Records from a dataset
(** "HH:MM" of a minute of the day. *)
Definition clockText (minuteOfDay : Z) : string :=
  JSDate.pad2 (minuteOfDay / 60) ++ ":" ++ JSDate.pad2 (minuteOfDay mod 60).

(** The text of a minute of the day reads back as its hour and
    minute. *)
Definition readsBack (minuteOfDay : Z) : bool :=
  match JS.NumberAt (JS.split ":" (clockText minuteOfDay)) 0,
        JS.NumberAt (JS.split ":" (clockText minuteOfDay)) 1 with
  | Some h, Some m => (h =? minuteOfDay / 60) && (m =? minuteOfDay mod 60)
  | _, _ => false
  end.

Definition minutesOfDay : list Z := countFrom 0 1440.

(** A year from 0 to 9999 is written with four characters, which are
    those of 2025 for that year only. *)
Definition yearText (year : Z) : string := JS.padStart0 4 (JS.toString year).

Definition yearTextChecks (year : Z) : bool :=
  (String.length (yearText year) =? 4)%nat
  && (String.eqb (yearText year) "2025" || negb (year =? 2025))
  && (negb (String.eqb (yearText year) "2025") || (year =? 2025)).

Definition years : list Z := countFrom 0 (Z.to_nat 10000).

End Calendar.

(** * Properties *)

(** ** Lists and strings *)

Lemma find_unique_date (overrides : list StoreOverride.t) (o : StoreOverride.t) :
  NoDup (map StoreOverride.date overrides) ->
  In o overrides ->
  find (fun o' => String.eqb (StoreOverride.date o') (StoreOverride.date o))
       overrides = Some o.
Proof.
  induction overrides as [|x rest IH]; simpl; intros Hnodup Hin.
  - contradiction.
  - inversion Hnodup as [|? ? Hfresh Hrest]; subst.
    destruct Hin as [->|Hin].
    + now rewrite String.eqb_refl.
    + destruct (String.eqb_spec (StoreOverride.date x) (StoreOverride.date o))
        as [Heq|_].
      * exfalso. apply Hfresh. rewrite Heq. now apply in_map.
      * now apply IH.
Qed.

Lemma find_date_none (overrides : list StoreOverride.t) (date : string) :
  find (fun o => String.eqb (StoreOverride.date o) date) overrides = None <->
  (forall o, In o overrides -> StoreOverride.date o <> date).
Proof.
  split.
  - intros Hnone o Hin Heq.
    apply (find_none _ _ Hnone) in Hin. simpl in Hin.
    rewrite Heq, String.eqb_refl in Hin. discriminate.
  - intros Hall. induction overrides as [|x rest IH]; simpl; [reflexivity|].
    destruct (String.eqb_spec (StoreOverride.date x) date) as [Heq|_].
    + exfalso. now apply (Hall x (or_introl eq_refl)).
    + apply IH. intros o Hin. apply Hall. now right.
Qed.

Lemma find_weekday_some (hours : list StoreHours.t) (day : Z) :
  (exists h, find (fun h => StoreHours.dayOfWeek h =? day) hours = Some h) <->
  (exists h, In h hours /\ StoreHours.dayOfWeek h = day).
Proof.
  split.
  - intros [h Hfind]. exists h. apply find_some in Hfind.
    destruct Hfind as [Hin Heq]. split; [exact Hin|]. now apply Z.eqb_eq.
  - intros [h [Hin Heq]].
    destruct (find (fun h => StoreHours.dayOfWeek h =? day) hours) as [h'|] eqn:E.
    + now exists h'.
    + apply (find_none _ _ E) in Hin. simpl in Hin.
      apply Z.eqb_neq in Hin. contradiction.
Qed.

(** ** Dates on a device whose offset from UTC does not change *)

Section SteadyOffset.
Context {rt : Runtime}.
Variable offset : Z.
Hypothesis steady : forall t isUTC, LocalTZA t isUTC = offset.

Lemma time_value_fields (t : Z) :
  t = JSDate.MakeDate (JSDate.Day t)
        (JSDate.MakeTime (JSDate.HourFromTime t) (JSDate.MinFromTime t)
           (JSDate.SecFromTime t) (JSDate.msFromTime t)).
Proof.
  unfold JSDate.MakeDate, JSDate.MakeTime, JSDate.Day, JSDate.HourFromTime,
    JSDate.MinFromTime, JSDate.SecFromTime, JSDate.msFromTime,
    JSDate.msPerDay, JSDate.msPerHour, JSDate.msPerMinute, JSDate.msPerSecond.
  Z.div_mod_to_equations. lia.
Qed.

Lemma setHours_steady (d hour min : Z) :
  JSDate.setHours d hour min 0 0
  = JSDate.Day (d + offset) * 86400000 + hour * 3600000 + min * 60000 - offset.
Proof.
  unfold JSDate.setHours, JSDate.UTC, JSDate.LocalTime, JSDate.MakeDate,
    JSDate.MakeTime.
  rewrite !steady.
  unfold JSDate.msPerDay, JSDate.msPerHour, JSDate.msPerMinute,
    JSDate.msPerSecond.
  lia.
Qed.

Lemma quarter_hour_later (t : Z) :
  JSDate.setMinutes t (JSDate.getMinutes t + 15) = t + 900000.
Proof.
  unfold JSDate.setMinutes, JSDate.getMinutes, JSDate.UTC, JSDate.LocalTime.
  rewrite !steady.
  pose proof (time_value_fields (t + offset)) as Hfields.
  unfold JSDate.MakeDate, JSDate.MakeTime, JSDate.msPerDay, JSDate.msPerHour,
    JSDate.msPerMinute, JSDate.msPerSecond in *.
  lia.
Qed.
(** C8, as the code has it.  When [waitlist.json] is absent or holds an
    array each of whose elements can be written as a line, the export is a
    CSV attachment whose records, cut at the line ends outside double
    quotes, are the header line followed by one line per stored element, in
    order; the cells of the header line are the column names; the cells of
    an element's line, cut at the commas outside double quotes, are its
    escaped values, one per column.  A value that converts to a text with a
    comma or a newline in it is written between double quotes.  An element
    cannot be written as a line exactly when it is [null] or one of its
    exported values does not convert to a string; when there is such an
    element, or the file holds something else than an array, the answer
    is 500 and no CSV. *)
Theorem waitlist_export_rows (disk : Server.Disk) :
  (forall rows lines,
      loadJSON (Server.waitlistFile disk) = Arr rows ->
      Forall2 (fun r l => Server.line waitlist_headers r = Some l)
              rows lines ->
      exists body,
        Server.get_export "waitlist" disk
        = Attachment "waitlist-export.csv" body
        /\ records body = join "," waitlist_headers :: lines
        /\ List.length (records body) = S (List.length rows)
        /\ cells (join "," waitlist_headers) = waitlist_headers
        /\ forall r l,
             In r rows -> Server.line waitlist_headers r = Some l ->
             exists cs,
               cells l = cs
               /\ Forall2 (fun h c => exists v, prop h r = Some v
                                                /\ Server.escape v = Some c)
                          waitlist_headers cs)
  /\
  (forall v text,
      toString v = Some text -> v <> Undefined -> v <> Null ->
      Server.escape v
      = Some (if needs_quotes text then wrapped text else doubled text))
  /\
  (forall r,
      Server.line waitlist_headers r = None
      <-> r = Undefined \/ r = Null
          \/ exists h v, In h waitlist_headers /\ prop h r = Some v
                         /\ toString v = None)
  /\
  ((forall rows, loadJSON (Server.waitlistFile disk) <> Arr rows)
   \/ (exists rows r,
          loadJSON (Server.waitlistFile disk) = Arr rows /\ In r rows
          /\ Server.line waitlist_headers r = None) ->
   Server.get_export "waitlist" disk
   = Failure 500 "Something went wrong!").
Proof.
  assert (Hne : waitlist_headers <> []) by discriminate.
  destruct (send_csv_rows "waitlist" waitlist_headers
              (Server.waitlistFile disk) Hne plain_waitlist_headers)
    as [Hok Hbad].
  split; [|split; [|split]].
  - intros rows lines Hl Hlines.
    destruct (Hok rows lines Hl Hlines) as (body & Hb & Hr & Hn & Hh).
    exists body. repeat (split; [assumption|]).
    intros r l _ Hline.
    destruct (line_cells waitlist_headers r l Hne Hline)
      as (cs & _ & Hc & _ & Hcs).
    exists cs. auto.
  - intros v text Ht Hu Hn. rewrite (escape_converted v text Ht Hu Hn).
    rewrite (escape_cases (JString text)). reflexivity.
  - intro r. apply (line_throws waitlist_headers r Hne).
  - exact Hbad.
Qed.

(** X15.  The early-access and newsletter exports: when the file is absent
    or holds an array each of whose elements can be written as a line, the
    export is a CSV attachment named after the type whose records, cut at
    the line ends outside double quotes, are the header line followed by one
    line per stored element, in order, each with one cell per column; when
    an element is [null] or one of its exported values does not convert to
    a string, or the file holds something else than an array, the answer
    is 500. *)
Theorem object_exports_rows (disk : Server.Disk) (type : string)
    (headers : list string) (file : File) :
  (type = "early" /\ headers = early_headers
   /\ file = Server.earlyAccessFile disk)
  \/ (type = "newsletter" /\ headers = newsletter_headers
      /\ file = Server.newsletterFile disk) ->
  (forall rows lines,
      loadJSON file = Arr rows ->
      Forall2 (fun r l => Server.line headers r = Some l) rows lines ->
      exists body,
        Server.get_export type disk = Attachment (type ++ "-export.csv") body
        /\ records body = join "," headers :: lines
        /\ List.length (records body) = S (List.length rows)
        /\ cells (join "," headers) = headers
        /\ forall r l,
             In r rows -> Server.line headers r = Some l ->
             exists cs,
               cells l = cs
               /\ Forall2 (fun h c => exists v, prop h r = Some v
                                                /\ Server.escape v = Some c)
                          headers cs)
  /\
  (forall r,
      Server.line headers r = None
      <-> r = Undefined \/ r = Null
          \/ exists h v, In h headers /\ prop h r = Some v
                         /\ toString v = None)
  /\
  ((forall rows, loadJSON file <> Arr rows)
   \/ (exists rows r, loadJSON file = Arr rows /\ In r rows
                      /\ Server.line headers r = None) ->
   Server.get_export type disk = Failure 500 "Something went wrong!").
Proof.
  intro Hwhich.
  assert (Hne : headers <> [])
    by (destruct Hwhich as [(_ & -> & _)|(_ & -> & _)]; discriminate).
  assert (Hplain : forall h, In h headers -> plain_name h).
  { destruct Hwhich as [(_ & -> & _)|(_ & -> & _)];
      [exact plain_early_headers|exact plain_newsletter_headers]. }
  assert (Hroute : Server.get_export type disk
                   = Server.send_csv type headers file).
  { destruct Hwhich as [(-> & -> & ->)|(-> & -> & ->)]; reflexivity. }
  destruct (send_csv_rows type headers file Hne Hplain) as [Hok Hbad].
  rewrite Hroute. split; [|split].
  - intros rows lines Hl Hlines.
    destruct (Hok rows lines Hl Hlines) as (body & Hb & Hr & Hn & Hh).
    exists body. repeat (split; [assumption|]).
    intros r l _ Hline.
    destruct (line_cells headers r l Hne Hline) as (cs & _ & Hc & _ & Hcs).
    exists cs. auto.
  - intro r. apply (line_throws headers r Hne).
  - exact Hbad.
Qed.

Instructions for the task: A word-for-word copy of the lines above from the one with "- inversion Hnodup" through the one with "- intros [h [Hin Heq]].", inclusive, is the only output wanted.

Response below:
  - inversion Hnodup as [|? ? Hfresh Hrest]; subst.
    destruct Hin as [->|Hin].
    + now rewrite String.eqb_refl.
    + destruct (String.eqb_spec (StoreOverride.date x) (StoreOverride.date o))
        as [Heq|_].
      * exfalso. apply Hfresh. rewrite Heq. now apply in_map.
      * now apply IH.
Qed.

Lemma find_date_none (overrides : list StoreOverride.t) (date : string) :
  find (fun o => String.eqb (StoreOverride.date o) date) overrides = None <->
  (forall o, In o overrides -> StoreOverride.date o <> date).
Proof.
  split.
  - intros Hnone o Hin Heq.
    apply (find_none _ _ Hnone) in Hin. simpl in Hin.
    rewrite Heq, String.eqb_refl in Hin. discriminate.
  - intros Hall. induction overrides as [|x rest IH]; simpl; [reflexivity|].
    destruct (String.eqb_spec (StoreOverride.date x) date) as [Heq|_].
    + exfalso. now apply (Hall x (or_introl eq_refl)).
    + apply IH. intros o Hin. apply Hall. now right.
Qed.

Lemma find_weekday_some (hours : list StoreHours.t) (day : Z) :
  (exists h, find (fun h => StoreHours.dayOfWeek h =? day) hours = Some h) <->
  (exists h, In h hours /\ StoreHours.dayOfWeek h = day).
Proof.
  split.
  - intros [h Hfind]. exists h. apply find_some in Hfind.
    destruct Hfind as [Hin Heq]. split; [exact Hin|]. now apply Z.eqb_eq.
  - intros [h [Hin Heq]].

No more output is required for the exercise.